1. Section 3 includes two long tables that are difficult to read and navigate including gene names harboring significant variants (adding a P value threshold would be helpful) associated with UC and a table listing variants and studies. Although these tables can be useful for rapid review of previously reported genes and variants, readers can just go to GWAS catalog and retrieve this data themselves as well.

 I think a review on genetic factors contributing to a disease needs to include a discussion on reported genes or variants. Therefore, it would be good to move the tables, especially the Table 2 to the supplementary material, and discuss prominent genes/variants (e.g., based on mechanistic insights and/or previous fine mapping results) together with known mechanistic insights instead of providing separate pathophysiology and genetics sections.

Answer: We have added some details about some of the best-known genes and the mechanisms through which they exert their effects.

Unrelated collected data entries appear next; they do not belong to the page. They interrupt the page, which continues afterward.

(* ===== verification/RaftFollowing.v ===== *)
(** The follower's side keeps the coupling: votes, appended entries and
    installed snapshots.  What it grants or acknowledges is in the history. *)

From stdpp Require Import functions.
From S2P Require Import Prelude Json Text Command StateMachine RaftTypes RaftSpec RaftConfig RaftCallback Persist PersistTheorems ShardActor RaftCoupling RaftMethods RaftLeading.

Section following.
Context `{DiskFormat, !DiskLaws, Machine, !MachineLaws, Wire, Group}.

Ltac member := simpl; rewrite ?fn_lookup_insert; simpl.

(** ** Votes *)

Lemma step_down_term e term to a :
  current_term a ≤ term → is_faulty (step_down e term to a) = false →
  current_term (step_down e term to a) = term ∧ log (step_down e term to a) = log a ∧
  snapshot_index (step_down e term to a) = snapshot_index a ∧ commit_index (step_down e term to a) = commit_index a.
Proof.
  intros Hle. destruct (step_down_shape e term to a Hle) as (a1 & C & ->). unfold persist_hard_state.
  destruct (persist_hard_state_at _ a1) as [a2 ok] eqn:Hp. apply persist_meta_only in Hp as [s ->].
  destruct ok; cbn [negb]; [|by rewrite fail_storage_faulty]. intros _.
  destruct (core_fields _ _ (core_reset e (set_store s a1))). destruct (core_fields _ _ C). simpl in *. split_and!; congruence.
Qed.
(* ===== verification/RaftExample.v ===== *)
(** A group that runs: a concrete record format, a concrete group of two members,
    and an executable scheduler whose runs are runs of the cluster.  It shows
    that the interfaces the Raft theorems assume have a model, and supplies the
    runs at which the theorems are exercised. *)

From Stdlib Require Import Ascii.
From stdpp Require Import functions.
From S2P Require Import Prelude Json Text Cancellation Command StateMachine Validate Snapshot RaftTypes RaftSpec RaftConfig RaftCallback Persist PersistTheorems ShardActor RaftCoupling RaftMethods RaftLeading RaftFollowing RaftCluster RaftMachine.

(** ** A record format *)

(** A record is a list of numbers in unary, each followed by a comma; a semicolon
    ends the record. *)
Fixpoint ones (n : nat) : string := match n with O => "" | S n => String "1"%char (ones n) end.
Definition print_fields (l : list nat) : string := foldr (λ n s, ones n +:+ String ","%char s) ";" l.

Fixpoint parse_fields (current : nat) (s : string) : option (list nat) :=
  match s with
  | "" => None
  | String c s' =>
      if Ascii.eqb c "1"%char then parse_fields (S current) s'
      else if Ascii.eqb c ","%char then cons current <$> parse_fields 0 s'
      else if Ascii.eqb c ";"%char then if (String.eqb s' "" && Nat.eqb current 0)%bool then Some [] else None
      else None
  end.
Lemma told_step h w w' :
  reachable w → world_ok h w → all_told h w → cluster_step w w' → ∃ h', rtc (spec_any mems) h h' ∧ world_ok h' w' ∧ all_told h' w'.
Proof.
  intros Hreach W T Hstep. pose proof (wo_sound _ _ W) as Hs. destruct (step_moves h w w' Hreach W T Hstep) as (n & Hn & Hsame & Hw & Ht).
  assert (Hpre : ∃ h0, rtc (spec_any mems) h h0 ∧ world_ok h0 w ∧ (role (actors w n) = Leader → h0 = self_acked h n)).
  { destruct (decide (role (actors w n) = Leader)) as [Hr|Hr]; [|by exists h; split_and!; [apply rtc_refl|done|]].
    destruct (self_ack_world h w n W Hn Hr) as [Hst W0]. exists (self_acked h n). split_and!; [by apply rtc_once|done|done]. }
  destruct Hpre as (h0 & Hr0 & W0 & Hlead). destruct (step_ok h0 w w' W0 Hstep) as (m & h' & Hm & W'). apply moves_spec in Hm.
  assert (Hrun : rtc (spec_any mems) h h') by (by etrans). exists h'. split_and!; [done|done|]. intros k Hk.
  assert (Hold : ∀ c o, (c, o) ∈ confirmed (actors w k) → told (asked w' k) h' k c o).
  { intros c o Hin. eapply told_mono; [exact Hs|exact Hrun| |by apply (T k Hk)]. intros c' x. by apply asked_mono, rtc_once. }
  destruct (decide (k = n)) as [->|Hne].
  - split; [done|]. intros c o Hin. destruct (Ht c o Hin) as [?|[Hr Hnew]]; [by apply Hold|]. rewrite <- (Hlead Hr) in Hnew.
    eapply told_mono; [apply W0|exact Hm|done|exact Hnew].
  - rewrite (Hsame k Hne). split; [|done]. eapply waits_mono, (T k Hk). intros c x. by apply asked_mono, rtc_once.
Qed.

Lemma told_run w : reachable w → ∃ h, world_ok h w ∧ all_told h w.
Proof.
  intros (w0 & Hfresh & Hrun). revert w Hrun.
  assert (Hgen : ∀ w, rtc cluster_step w0 w → reachable w ∧ ∃ h, world_ok h w ∧ all_told h w); [|intros w Hw; by apply Hgen].
  apply rtc_ind_r.
  - split; [exists w0; split; [done|apply rtc_refl]|]. exists initial_hist. split; [by apply fresh_ok|]. intros n _.
    destruct (proj2 Hfresh n) as (_ & _ & _ & _ & _ & Hp & Ha). split; [by apply waits_none|]. unfold confirmed. rewrite Ha.
    by intros c o Hin%not_elem_of_nil.
  - intros w1 w2 Hr Hstep [Hreach (h & W & T)]. split; [exists w0; split; [done|by eapply rtc_r]|].
    destruct (told_step h w1 w2 Hreach W T Hstep) as (h' & _ & W' & T'). by exists h'.
Qed.

(** ** What an acknowledgement is worth *)

Lemma confirmed_answers a c o : (c, Ok o) ∈ answers a → (c, o) ∈ confirmed a.
Proof. intros Hin. apply list_elem_of_omap. by exists (c, Ok o). Qed.

Lemma prefix_shorter {A} (l1 l2 l3 : list A) :
  l1 `prefix_of` l2 → l3 `prefix_of` l2 ∨ l2 `prefix_of` l3 → (length l1 ≤ length l3)%nat → l1 `prefix_of` l3.
Proof. intros Hp [Hq|Hq] Hlen; [|by etrans]. destruct (prefix_weak_total _ _ _ Hp Hq) as [?|Hq']; [done|]. by rewrite (prefix_length_eq _ _ Hq' Hlen). Qed.

(** The entry is in its place in this log, as long as the member keeps it. *)
Lemma held_is h n a before x y :
  sound h → healthy h n a → (before ++ [x]) `prefix_of` p_log (peer h n) → y ∈ log a → e_index y = Z.of_nat (length before) + 1 → y = x.
Proof.
  intros Hs Hh Hpre Hy Ey. destruct (held_entry h n a y Hs Hh Hy) as (k & Hk & Ek). assert (k = length before) as -> by lia.
  assert (Hx : (before ++ [x]) !! length before = Some x) by (by rewrite lookup_app_r, Nat.sub_diag by lia).
  rewrite (prefix_lookup_Some _ _ _ _ Hx Hpre) in Hk. by injection Hk.
Qed.

End acks.

(** What the client of the lock "k" is told. *)
Definition lock_granted : ProposeOutcome :=
  mkOutcome 0 3 1 (JObj [("acquired", JBool true); ("queued", JBool false); ("keys", JArr [JStr "k"]); ("holder", JStr "h");
    ("fencing_token", JNum 1); ("lease_expires_ms", JNum 458); ("revision", JNum 1)]).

We have also moved both Table 1 and Table 2 to the supplementary materials.

1. It is not clear how UC associations were retrieved from the GWAS catalog. Did the authors use only “ulcerative colitis” while searching for the associated variants and genes? There are several shared associations of inflammatory diseases that would indicate pleiotropy and are relevant, such as NOD2 in ankylosing spondylitis, psoriasis, UC, Crohn’s disease and primary sclerosing cholangitis, but as far as I see, such associations were not included in tables.

Answer: Yes, indeed the search was only for the genes related strictly to ulcerative colitis. We tried to exclude the association with other diseases, especially with Crohn disease.

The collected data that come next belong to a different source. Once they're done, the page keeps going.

(* ===== verification/Sharding.v ===== *)
(** Sharding by key: a command changes only what reads that route like it can
    see.  So the objects of a key live on one shard, the shard of its commands,
    and reads meet the writes they follow. *)

From S2P Require Import Prelude Json Text Fencing Cancellation Locks Semaphores Registers Barriers Tasks Effects Handoffs Decisions Budgets Claims Idempotency Elections Services RateLimit Schedules Command StateMachine Views Reads.

Section frame.
Context `{External, HashOrder, Routing}.

Ltac framed :=
  cbn -[lookup]; repeat (case_match; simplify_eq/=); rewrite ?lookup_insert_ne, ?lookup_delete_ne by done; try done.

Lemma dispatch_kv st revision now c key :
  routing_key c ≠ key → kv (dispatch st revision now c).1 !! key = kv st !! key.
Proof.
  intros Hne. destruct c; try reflexivity; simpl in Hne;
    [unfold dispatch, apply_activation|unfold dispatch, apply_kv_put|unfold dispatch, apply_kv_delete]; framed.
Qed.

Lemma dispatch_counters st revision now c key :
  routing_key c ≠ key → counters (dispatch st revision now c).1 !! key = counters st !! key.
Proof.
  intros Hne. destruct c; try reflexivity; simpl in Hne;
    unfold dispatch, apply_activation, apply_counter_add, apply_counter_set; framed.
Qed.

Lemma dispatch_barriers st revision now c key :
  routing_key c ≠ key → barriers (dispatch st revision now c).1 !! key = barriers st !! key.
Proof.
  intros Hne. destruct c; try reflexivity; simpl in Hne;
    unfold dispatch, apply_activation, apply_barrier_create, apply_barrier_arrive; framed.
Qed.

Lemma dispatch_tasks st revision now c key :
  routing_key c ≠ key → tasks (dispatch st revision now c).1 !! key = tasks st !! key.
Proof.
  intros Hne. destruct c; try reflexivity; simpl in Hne;
    unfold dispatch, apply_activation, apply_task_create, apply_task_claim, apply_task_progress, apply_task_complete, apply_task_fail, apply_task_cancel, task_fenced; framed.
Qed.

Lemma dispatch_effects st revision now c key :
  routing_key c ≠ key → effects (dispatch st revision now c).1 !! key = effects st !! key.
Proof.
  intros Hne. destruct c; try reflexivity; simpl in Hne;
    unfold dispatch, apply_activation, apply_effect_prepare, apply_effect_approve, apply_effect_commit, apply_effect_abort; framed.
Qed.

Lemma dispatch_handoffs st revision now c key :
  routing_key c ≠ key → handoffs (dispatch st revision now c).1 !! key = handoffs st !! key.
Proof.
  intros Hne. destruct c; try reflexivity; simpl in Hne;
    unfold dispatch, apply_activation, apply_handoff_offer, apply_handoff_accept, apply_handoff_reject; framed.
Qed.

Lemma dispatch_decisions st revision now c key :
  routing_key c ≠ key → decisions (dispatch st revision now c).1 !! key = decisions st !! key.
Proof.
  intros Hne. destruct c; try reflexivity; simpl in Hne;
    unfold dispatch, apply_activation, apply_decision_propose, apply_decision_vote; framed.
Qed.

Lemma dispatch_budgets st revision now c key :
  routing_key c ≠ key → budgets (dispatch st revision now c).1 !! key = budgets st !! key.
Proof.
  intros Hne. destruct c; try reflexivity; simpl in Hne;
    unfold dispatch, apply_activation, apply_budget_set, apply_budget_reserve, apply_budget_commit, apply_budget_release; framed.
Qed.

Lemma dispatch_claims st revision now c key :
  routing_key c ≠ key → claims (dispatch st revision now c).1 !! key = claims st !! key.
Proof.
  intros Hne. destruct c; try reflexivity; simpl in Hne;
    unfold dispatch, apply_activation, apply_claim_assert, apply_claim_support, apply_claim_contest, apply_claim_resolve, apply_claim_supersede, claim_open; framed.
Qed.

Lemma dispatch_idempotency st revision now c key :
  routing_key c ≠ key → idempotency (dispatch st revision now c).1 !! key = idempotency st !! key.
Proof.
  intros Hne. destruct c; try reflexivity; simpl in Hne;
    unfold dispatch, apply_activation, apply_idempotency_claim, apply_idempotency_complete, apply_idempotency_renew, apply_idempotency_abandon; framed.
Qed.

Lemma dispatch_elections st revision now c key :
  routing_key c ≠ key → elections (dispatch st revision now c).1 !! key = elections st !! key.
Proof.
  intros Hne. destruct c; try reflexivity; simpl in Hne;
    unfold dispatch, apply_activation, apply_election_campaign, apply_election_renew, apply_election_resign; framed.
Qed.

Lemma dispatch_schedules st revision now c key :
  routing_key c ≠ key → schedules (dispatch st revision now c).1 !! key = schedules st !! key.
Proof.
  intros Hne. destruct c; try reflexivity; simpl in Hne;
    unfold dispatch, apply_activation, apply_schedule_upsert, apply_schedule_record_run, apply_schedule_claim_fire, apply_schedule_record_result,
      apply_schedule_set_enabled, apply_schedule_delete, apply_schedule_trigger; framed.
Qed.

Lemma dispatch_rate_limits st revision now c tenant key :
  (∀ k t al li w rf co, c = RateLimitCheck k t al li w rf co → rate_limit_store_key t k ≠ rate_limit_store_key tenant key) →
  rate_limits (dispatch st revision now c).1 !! rate_limit_store_key tenant key = rate_limits st !! rate_limit_store_key tenant key.
Proof.
  intros Hne. destruct c; try reflexivity; unfold dispatch, apply_activation, apply_rate_limit_check.
  - framed.
  - specialize (Hne _ _ _ _ _ _ _ eq_refl). cbn [rc_tenant rc_key lift fst rate_limits set_rate_limits].
    destruct (match _ with TokenBucket => _ | SlidingWindow => _ end) as [[[[[? ?] ?] ?] ?] ?]. cbn [fst]. by rewrite lookup_insert_ne.
Qed.

Lemma dispatch_lock_tables st revision now c :
  routing_key c ≠ LOCK_DOMAIN →
  lock_table (dispatch st revision now c).1 = lock_table st ∧ semaphore_table (dispatch st revision now c).1 = semaphore_table st.
Proof. intros Hne. destruct c; try done. simpl. unfold apply_activation. by repeat case_match. Qed.

Lemma dispatch_services st revision now c :
  routing_key c ≠ SERVICE_DOMAIN → services (dispatch st revision now c).1 = services st.
Proof. intros Hne. destruct c; try done. simpl. unfold apply_activation. by repeat case_match. Qed.

(** ** The sweep hides nothing a later reader would be shown *)

Lemma prepare_fields st c ts :
  let st' := prepare st c ts in
  counters st' = counters st ∧ barriers st' = barriers st ∧ tasks st' = tasks st ∧ effects st' = effects st ∧
  handoffs st' = handoffs st ∧ decisions st' = decisions st ∧ budgets st' = budgets st ∧ claims st' = claims st ∧
  rate_limits st' = rate_limits st ∧ schedules st' = schedules st.
Proof. unfold prepare. by destruct (is_activation c). Qed.

Lemma swept_lookup {V} (P : V → bool) (Q : V → bool) (m : gmap string V) k :
  (∀ v, Q v = true → P v = true) →
  (v ← retain (λ _, P) m !! k; if Q v then Some v else None) = (v ← m !! k; if Q v then Some v else None).
Proof.
  intros HPQ. rewrite lookup_retain. destruct (m !! k) as [v|]; simpl; [|done].
  specialize (HPQ v). destruct (P v); simpl; [done|]. destruct (Q v); [by specialize (HPQ eq_refl)|done].
Qed.

Lemma swept_kv_get m ts now key : ts ≤ now → kv_get (kv_expire_due m ts) now key = kv_get m now key.
Proof.
  intros Hle. apply (swept_lookup (kv_live ts) (kv_live now)). intros e. unfold kv_live.
  destruct (kv_expires e); [|done]. simpl. lia.
Qed.

Lemma swept_election_get m ts now key : ts ≤ now → election_get (elections_expire_due m ts) now key = election_get m now key.
Proof. intros Hle. apply (swept_lookup (λ l, ts <? l_lease l) (λ l, now <? l_lease l)). intros l. lia. Qed.

Lemma swept_idempotency_get m ts now key :
  ts ≤ now → idempotency_get (idempotency_expire_due m ts) now key = idempotency_get m now key.
Proof. intros Hle. apply (swept_lookup (λ r, ts <? i_lease r) (λ r, now <? i_lease r)). intros l. lia. Qed.

Lemma filter_snd {A B} (P : B → Prop) `{!∀ x, Decision (P x)} (l : list (A * B)) : filter P l.*2 = (filter (λ e, P e.2) l).*2.
Proof. induction l as [|[a b] l IH]; [done|]. csimpl. rewrite !filter_cons, IH. simpl. by case_decide. Qed.

Lemma live_instances_retain ts now ins : ts ≤ now → live_instances now (retain (λ _ i, ts <? inst_lease i) ins) ≡ₚ live_instances now ins.
Proof.
  intros Hle. unfold live_instances. rewrite !filter_snd. apply fmap_Permutation, NoDup_Permutation;
    [apply NoDup_filter, NoDup_map_to_list..|]. intros [k i].
  rewrite !list_elem_of_filter, !elem_of_map_to_list, lookup_retain_Some. simpl. split; [intros (? & ? & _)|intros (? & ?)]; [done|].
  split_and!; [done|done|]. apply Z.ltb_lt. lia.
Qed.

Lemma service_list_sweep ss ts now service :
  ts ≤ now → service_list (services_expire_due ss ts) now service ≡ₚ service_list ss now service.
Proof.
  intros Hle. unfold service_list, services_expire_due. rewrite lookup_retain, lookup_fmap.
  destruct (ss !! service) as [ins|]; simpl; [|done]. case_match eqn:E; simpl; [by apply live_instances_retain|].
  apply negb_false_iff, bool_decide_eq_true in E. rewrite <- (live_instances_retain ts) by done. by rewrite E.
Qed.

(** ** Requests *)

(** A read of one object, or of the one coordinator. *)
Definition single (request : ReadRequest) : bool :=
  match request with
  | ReadKvPrefix _ | ReadKvList _ | ReadServiceList | ReadScheduleList | ReadElectionList => false
  | _ => true
  end.

(** Reads of what a sweep can promote. *)
Definition promoted (request : ReadRequest) : bool :=
  match request with ReadLock _ | ReadSemaphore _ | ReadLockInventory | ReadSemaphoreInventory => true | _ => false end.

(** Two limiters that share a bucket. *)
Definition same_bucket (c : Command) (request : ReadRequest) : bool :=
  match c, request with
  | RateLimitCheck key tenant _ _ _ _ _, ReadRateLimit tenant' key' =>
      String.eqb (rate_limit_store_key tenant key) (rate_limit_store_key tenant' key')
  | _, _ => false
  end.

(** Instances are listed in no particular order. *)
Definition same_answer (a b : ReadResponse) : Prop :=
  match a, b with
  | GotService x, GotService y => x ≡ₚ y
  | _, _ => a = b
  end.

#[export] Instance same_answer_equiv : Equivalence same_answer.
Proof.
  unfold same_answer. split.
  - by intros [].
  - intros [] [] E; solve [discriminate E | by symmetry].
  - intros [] b c E F; destruct b; try discriminate E; destruct c; solve [discriminate F | etrans; [exact E|exact F]].
Qed.

Lemma dispatch_answer st revision ts c now request :
  single request = true → routing_key c ≠ read_routing_key request → same_bucket c request = false →
  read_local (dispatch st revision ts c).1 now request = read_local st now request.
Proof.
  intros Hs Hne Hb. destruct request; try discriminate Hs; simpl in *; f_equal;
    unfold kv_get, counter_get, barrier_get, task_get, effect_get, handoff_get, decision_get, budget_get, claim_get, lock_get, semaphore_get,
      rate_limit_get, rate_limit_snapshot, idempotency_get, schedule_get, schedule_history, election_get, lock_inventory, semaphore_inventory, service_list;
    rewrite ?dispatch_kv, ?dispatch_counters, ?dispatch_barriers, ?dispatch_tasks, ?dispatch_effects, ?dispatch_handoffs, ?dispatch_decisions,
      ?dispatch_budgets, ?dispatch_claims, ?dispatch_idempotency, ?dispatch_schedules, ?dispatch_elections, ?dispatch_services by done; try done.
  all: try (destruct (dispatch_lock_tables st revision ts c Hne) as [El Es]; rewrite ?El, ?Es; done).
  rewrite dispatch_rate_limits; [done|]. intros k t al li w rf co ->. by apply String.eqb_neq in Hb.
Qed.

Lemma prepare_answer st c ts now request :
  single request = true → promoted request = false → ts ≤ now →
  same_answer (read_local (prepare st c ts) now request) (read_local st now request).
Proof.
  intros Hs Hp Hle. destruct (prepare_fields st c ts) as (E1 & E2 & E3 & E4 & E5 & E6 & E7 & E8 & E9 & E10).
  destruct request; try discriminate Hs; try discriminate Hp; simpl;
    unfold counter_get, barrier_get, task_get, effect_get, handoff_get, decision_get, budget_get, claim_get, rate_limit_get, schedule_get, schedule_history;
    rewrite ?E1, ?E2, ?E3, ?E4, ?E5, ?E6, ?E7, ?E8, ?E9, ?E10; try done;
    unfold prepare; destruct (is_activation c); try done; simpl.
  - f_equal. by apply swept_kv_get.
  - f_equal. by apply swept_idempotency_get.
  - f_equal. by apply swept_election_get.
  - by apply service_list_sweep.
Qed.


(** ** What a shard holds *)

(** Every listed object routes to a key of the shard. *)
Record owns (P : string → Prop) (st : Store) : Prop := {
  own_kv k : is_Some (kv st !! k) → P k;
  own_elections k : is_Some (elections st !! k) → P k;
  own_schedules k : is_Some (schedules st !! k) → P k;
  own_services k : is_Some (services st !! k) → P SERVICE_DOMAIN
}.

Lemma owned_revision P st v : owns P st → owns P (set_revision st v).
Proof. intros []. by constructor. Qed.
Lemma owned_protocol P st v : owns P st → owns P (set_protocol st v).
Proof. intros []. by constructor. Qed.

Lemma expire_owned P st ts : owns P st → owns P (expire_due st ts).
Proof.
  intros [Hk He Hs Hv]. constructor; intros k; unfold expire_due; simpl;
    unfold kv_expire_due, elections_expire_due, services_expire_due; rewrite ?lookup_retain, ?lookup_fmap; [| |apply Hs|].
  - specialize (Hk k). destruct (kv st !! k); [|by intros []]. intros _. by apply Hk.
  - specialize (He k). destruct (elections st !! k); [|by intros []]. intros _. by apply He.
  - specialize (Hv k). destruct (services st !! k); [|by intros []]. intros _. by apply Hv.
Qed.

Lemma dispatch_owned P st revision ts c : is_activation c = true ∨ P (routing_key c) → owns P st → owns P (dispatch st revision ts c).1.
Proof.
  intros Hc [Hk He Hs Hv]. destruct (is_activation c) eqn:Ea.
  { destruct c; try discriminate Ea. simpl. unfold apply_activation. repeat case_match; by constructor. }
  destruct Hc as [?|Hc]; [done|]. constructor; intros k Hsome.
  - destruct (decide (routing_key c = k)) as [<-|Hne]; [done|]. rewrite dispatch_kv in Hsome by done. eauto.
  - destruct (decide (routing_key c = k)) as [<-|Hne]; [done|]. rewrite dispatch_elections in Hsome by done. eauto.
  - destruct (decide (routing_key c = k)) as [<-|Hne]; [done|]. rewrite dispatch_schedules in Hsome by done. eauto.
  - destruct (decide (routing_key c = SERVICE_DOMAIN)) as [<-|Hne]; [done|]. rewrite dispatch_services in Hsome by done. eauto.
Qed.

Lemma apply_owned P st c ts : is_activation c = true ∨ P (routing_key c) → owns P st → owns P (apply_at st c ts).1.
Proof.
  intros Hc Ho. unfold apply_at. pose proof (dispatch_owned P (prepare st c ts) (revision (prepare st c ts)) ts c Hc) as Hd.
  destruct (dispatch _ _ _ _) as [st' out]. apply Hd. unfold prepare. destruct (is_activation c); [done|].
  apply owned_revision, expire_owned, owned_protocol, Ho.
Qed.

(** Commands proposed to the shard, and the activations of its leader. *)
Definition routed (P : string → Prop) (log : list (Command * Z)) : Prop :=
  Forall (λ e, is_activation e.1 = true ∨ P (routing_key e.1)) log.

Lemma log_owned P log : routed P log → owns P (apply_log inhabitant log).
Proof.
  unfold apply_log. assert (H0' : owns P inhabitant) by (constructor; by intros k [? ?]).
  revert H0'. generalize (inhabitant : Store) as st. induction log as [|e log IH]; intros st Ho; [done|].
  intros [He Hlog]%Forall_cons. simpl. apply IH; [|done]. by apply apply_owned.
Qed.
End frame.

1. Adding cohort information from original studies (sample size and population), especially in the variant table would be useful for the readers while interpreting current knowledge.

Answer: We have added the cohort informations from the originalstudies (in the footnote of the Table 2, which was moved into supplementary materials).

1. I think a separate subsection discussing HLA region would be needed in Section 3 considering its role in UC.

Answer: We have added a separate short section about HLA region, as well as a table regarding the significant variants in this region.

1. Since the title includes genetic factors, it would be a good addition to include a section related to the role of rare genetic variation in UC pathogenesis. There are several published studies that used sequencing datasets to identify such variants. Otherwise, it would be good to revise the title as common genetic variation and epigenetic factors in ulcerative colitis.

Answer: We added a short section about some rare variants in UC, although we found more informations about rare variants in IBD (generalized) or with focus on Crohn disease, which were not exactly the focus of this article. 

1. It would be helpful to also add a brief section discussing monogenic IBD genes in very early onset IBD and how they differ from those identified through GWAS of UC patients. Or it can be addressed in a paragraph as a limitation/non-focus of the review.

Answer: We have added a short section about Monogenic UC.

1. Section 4 on importance of genetic variants in personalized therapies is a nice addition, therefore, if possible, expanding that section and generating a table or a figure would be helpful for readers. 

Answer: We added more details about some variants implications in treatment, as well as some details about HLA variants and lncRNA implications in therapy. We also generated a table which include these aspects. 

Round 2

Reviewer 1 Report

Comments and Suggestions for Authors

I thank the authors for taking into account my comments relating to the first draft of the manuscript in terms of the modifications made to V2 of the manuscript.

Overall V2 of the manuscript is-bar any comments/views of the editors of the journal-now

"fit for purpose".

Reviewer 2 Report

Comments and Suggestions for Authors

The revised manuscript has been significantly improved to address the points that were previously missing, and I believe it is now ready for publication.